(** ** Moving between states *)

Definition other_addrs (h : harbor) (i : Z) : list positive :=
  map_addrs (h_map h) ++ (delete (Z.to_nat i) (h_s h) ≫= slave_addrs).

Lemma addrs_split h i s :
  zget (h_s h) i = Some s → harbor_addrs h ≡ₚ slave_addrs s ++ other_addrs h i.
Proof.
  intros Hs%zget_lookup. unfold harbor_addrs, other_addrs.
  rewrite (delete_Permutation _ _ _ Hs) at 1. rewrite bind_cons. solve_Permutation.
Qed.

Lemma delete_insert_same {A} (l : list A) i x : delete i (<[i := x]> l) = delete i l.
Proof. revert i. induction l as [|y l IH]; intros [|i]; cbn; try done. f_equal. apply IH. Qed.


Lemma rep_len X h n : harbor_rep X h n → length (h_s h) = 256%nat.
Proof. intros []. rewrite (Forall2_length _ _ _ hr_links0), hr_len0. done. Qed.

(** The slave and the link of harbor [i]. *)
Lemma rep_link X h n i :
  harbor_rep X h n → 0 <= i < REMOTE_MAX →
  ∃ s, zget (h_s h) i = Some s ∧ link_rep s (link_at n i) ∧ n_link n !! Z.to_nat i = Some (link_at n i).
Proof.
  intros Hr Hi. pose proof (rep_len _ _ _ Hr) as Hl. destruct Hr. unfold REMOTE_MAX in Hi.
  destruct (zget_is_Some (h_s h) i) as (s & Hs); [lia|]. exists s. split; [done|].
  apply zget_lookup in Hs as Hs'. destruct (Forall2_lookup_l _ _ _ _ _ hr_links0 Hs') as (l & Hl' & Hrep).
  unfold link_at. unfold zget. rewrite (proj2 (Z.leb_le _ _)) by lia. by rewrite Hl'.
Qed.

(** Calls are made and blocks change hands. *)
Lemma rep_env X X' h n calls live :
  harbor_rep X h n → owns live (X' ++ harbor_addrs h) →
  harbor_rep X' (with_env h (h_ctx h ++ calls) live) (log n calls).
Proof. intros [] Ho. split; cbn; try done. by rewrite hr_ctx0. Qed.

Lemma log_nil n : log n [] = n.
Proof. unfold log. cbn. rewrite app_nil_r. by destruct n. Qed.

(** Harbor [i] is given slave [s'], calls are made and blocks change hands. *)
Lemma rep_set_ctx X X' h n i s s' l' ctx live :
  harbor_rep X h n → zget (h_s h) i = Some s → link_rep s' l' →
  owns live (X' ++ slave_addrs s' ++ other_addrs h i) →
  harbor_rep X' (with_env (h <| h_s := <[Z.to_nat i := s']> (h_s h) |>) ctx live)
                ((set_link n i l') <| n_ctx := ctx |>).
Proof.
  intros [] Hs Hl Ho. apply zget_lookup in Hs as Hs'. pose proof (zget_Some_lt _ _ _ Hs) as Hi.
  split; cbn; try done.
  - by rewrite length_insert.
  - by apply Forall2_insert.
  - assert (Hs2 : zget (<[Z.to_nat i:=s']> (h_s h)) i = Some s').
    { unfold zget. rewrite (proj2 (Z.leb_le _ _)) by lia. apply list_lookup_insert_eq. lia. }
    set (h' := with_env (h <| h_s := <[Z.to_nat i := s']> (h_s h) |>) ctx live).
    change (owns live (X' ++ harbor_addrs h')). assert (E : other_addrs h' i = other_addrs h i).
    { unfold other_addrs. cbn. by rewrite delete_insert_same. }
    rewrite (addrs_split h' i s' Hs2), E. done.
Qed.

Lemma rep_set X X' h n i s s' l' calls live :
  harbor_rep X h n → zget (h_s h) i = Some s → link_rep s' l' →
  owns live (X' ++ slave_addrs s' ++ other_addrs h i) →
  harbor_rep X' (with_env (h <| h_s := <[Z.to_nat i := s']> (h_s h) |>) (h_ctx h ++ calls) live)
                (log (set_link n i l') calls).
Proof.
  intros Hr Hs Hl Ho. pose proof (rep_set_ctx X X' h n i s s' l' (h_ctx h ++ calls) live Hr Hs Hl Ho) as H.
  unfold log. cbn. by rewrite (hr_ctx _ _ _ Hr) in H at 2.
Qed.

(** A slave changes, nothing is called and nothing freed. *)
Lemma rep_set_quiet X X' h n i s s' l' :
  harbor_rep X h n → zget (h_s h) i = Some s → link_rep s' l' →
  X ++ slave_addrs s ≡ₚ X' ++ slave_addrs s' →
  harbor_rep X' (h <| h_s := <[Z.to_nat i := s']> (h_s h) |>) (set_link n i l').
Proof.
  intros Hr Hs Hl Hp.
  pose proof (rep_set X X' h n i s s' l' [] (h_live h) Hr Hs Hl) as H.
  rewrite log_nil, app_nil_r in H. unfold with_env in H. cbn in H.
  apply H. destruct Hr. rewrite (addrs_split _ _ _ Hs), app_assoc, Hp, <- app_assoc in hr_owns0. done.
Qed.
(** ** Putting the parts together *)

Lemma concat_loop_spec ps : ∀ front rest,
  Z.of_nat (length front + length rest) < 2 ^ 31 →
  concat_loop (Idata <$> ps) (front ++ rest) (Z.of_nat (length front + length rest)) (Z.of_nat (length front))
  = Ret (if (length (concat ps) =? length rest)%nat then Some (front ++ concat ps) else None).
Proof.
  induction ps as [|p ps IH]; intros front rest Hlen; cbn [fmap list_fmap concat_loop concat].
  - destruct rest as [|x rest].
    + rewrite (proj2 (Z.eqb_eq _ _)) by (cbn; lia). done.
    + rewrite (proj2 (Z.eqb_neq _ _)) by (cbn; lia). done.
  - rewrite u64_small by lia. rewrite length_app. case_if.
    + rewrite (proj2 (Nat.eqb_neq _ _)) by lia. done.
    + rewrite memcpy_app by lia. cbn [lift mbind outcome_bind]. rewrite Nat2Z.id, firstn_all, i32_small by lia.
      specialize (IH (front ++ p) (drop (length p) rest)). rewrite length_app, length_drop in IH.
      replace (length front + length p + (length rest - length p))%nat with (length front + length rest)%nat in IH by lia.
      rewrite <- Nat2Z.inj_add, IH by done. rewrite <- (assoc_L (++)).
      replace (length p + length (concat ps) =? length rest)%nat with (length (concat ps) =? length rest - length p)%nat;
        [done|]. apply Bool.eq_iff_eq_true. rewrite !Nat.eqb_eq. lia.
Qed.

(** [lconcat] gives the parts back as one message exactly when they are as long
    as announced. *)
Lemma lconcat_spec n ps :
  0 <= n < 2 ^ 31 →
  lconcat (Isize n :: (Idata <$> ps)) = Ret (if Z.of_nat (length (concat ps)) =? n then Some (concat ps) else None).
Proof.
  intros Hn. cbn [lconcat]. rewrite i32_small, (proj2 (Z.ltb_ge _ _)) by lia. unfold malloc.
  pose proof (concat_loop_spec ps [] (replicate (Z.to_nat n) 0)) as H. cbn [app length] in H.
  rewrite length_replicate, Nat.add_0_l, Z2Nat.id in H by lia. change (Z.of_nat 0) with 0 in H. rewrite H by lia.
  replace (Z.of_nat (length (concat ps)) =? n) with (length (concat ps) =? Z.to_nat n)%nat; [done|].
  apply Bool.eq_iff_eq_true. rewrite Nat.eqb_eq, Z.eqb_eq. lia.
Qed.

--

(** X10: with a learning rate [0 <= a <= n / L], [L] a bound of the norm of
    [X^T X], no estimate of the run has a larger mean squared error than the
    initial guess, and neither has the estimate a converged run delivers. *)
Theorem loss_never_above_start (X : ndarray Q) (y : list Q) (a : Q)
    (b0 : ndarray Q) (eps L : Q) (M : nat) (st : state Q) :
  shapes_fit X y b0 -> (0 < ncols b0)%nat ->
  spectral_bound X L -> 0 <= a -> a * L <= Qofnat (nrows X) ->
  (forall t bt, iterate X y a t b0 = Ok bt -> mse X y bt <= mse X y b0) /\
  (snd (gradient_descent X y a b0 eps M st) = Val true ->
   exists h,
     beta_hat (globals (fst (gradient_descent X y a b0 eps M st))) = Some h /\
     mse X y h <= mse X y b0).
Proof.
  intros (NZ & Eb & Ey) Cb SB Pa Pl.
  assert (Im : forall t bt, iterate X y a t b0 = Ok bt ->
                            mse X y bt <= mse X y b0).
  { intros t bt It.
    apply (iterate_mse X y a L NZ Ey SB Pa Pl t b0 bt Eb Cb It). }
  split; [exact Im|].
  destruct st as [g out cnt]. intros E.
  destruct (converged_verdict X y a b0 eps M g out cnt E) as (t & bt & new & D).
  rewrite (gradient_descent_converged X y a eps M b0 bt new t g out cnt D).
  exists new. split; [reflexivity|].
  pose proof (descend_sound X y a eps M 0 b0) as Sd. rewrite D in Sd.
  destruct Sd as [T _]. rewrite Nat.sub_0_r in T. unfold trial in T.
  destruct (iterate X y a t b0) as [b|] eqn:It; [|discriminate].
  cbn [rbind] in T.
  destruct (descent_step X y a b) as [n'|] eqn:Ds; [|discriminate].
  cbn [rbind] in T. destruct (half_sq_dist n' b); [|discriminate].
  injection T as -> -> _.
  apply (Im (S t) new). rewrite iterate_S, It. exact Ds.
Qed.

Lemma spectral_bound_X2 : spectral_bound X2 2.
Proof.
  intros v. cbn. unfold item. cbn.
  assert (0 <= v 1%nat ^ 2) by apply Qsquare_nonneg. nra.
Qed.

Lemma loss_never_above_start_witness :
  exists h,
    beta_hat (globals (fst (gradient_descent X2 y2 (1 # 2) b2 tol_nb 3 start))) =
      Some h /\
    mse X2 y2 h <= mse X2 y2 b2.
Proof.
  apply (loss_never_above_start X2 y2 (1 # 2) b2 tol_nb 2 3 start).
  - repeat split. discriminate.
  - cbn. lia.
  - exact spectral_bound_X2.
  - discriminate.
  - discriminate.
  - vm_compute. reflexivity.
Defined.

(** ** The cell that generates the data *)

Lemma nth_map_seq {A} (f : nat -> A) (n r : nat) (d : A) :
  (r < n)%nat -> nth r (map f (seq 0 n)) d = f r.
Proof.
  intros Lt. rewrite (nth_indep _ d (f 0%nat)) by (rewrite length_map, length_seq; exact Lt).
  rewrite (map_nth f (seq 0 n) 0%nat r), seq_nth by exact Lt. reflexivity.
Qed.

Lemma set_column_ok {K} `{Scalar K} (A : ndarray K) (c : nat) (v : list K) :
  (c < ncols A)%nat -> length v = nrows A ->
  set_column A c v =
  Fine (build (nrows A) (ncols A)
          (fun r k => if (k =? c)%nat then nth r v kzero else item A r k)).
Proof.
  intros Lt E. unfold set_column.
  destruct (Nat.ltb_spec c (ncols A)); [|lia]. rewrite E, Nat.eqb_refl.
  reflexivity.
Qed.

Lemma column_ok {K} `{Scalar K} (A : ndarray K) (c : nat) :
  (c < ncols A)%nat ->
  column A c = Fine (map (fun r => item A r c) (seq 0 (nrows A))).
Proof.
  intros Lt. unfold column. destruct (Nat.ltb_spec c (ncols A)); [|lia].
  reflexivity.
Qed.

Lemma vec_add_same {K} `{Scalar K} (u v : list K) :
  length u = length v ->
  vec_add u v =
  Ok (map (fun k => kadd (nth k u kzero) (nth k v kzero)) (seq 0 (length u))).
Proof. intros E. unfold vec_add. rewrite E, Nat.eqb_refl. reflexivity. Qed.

==

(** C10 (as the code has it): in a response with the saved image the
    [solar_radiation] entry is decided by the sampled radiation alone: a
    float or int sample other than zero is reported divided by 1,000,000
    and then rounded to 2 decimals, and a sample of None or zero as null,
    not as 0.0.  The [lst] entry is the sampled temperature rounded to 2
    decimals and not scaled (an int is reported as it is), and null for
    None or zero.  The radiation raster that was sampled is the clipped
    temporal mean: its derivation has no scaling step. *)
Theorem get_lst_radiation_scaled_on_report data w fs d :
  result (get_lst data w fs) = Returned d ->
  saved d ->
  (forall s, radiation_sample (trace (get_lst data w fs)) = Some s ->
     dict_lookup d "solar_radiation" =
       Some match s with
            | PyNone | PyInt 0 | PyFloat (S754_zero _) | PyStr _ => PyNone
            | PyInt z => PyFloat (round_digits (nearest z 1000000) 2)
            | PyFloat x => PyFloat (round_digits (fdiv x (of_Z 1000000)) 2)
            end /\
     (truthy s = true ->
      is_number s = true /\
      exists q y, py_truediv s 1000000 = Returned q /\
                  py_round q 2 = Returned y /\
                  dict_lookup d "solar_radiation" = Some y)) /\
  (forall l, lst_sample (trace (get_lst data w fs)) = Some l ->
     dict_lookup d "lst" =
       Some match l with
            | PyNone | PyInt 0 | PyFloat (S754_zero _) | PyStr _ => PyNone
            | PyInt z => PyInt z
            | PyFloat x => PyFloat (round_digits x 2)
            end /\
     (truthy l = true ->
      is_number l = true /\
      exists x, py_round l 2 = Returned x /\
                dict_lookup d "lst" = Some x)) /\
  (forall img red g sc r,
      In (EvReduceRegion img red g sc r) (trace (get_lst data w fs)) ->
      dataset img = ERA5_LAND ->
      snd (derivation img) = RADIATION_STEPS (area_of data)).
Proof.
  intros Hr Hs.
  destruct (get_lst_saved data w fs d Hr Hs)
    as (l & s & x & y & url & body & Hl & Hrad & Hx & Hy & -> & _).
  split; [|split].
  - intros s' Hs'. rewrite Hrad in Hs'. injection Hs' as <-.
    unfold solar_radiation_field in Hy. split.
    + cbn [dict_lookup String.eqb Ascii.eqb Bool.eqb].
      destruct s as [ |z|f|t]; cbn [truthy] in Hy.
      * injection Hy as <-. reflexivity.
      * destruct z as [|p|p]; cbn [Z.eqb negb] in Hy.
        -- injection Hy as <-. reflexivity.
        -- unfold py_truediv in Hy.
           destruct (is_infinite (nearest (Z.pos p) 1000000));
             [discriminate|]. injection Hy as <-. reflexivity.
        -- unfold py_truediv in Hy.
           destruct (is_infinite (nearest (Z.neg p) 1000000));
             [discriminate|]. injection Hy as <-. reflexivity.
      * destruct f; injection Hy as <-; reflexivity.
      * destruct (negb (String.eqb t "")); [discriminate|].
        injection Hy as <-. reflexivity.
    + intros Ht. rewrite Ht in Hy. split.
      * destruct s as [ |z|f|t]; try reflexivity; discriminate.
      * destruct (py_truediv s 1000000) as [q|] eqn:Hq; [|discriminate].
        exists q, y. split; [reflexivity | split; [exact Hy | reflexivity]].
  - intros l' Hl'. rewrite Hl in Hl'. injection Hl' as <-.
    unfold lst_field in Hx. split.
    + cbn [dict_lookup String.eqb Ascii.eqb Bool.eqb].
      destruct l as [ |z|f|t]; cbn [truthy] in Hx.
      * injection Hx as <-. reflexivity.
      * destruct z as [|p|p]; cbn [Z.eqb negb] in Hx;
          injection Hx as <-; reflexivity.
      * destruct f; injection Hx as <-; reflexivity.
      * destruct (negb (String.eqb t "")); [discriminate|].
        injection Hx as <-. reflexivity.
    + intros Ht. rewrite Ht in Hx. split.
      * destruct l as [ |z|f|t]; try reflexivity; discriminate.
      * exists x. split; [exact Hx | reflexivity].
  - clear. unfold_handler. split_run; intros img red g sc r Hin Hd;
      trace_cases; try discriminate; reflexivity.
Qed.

**TASK STATEMENT:**
Across the listing above, count every line containing the string "induction" and give the result with no comment.

**ANSWER FOR THIS EXERCISE:**
2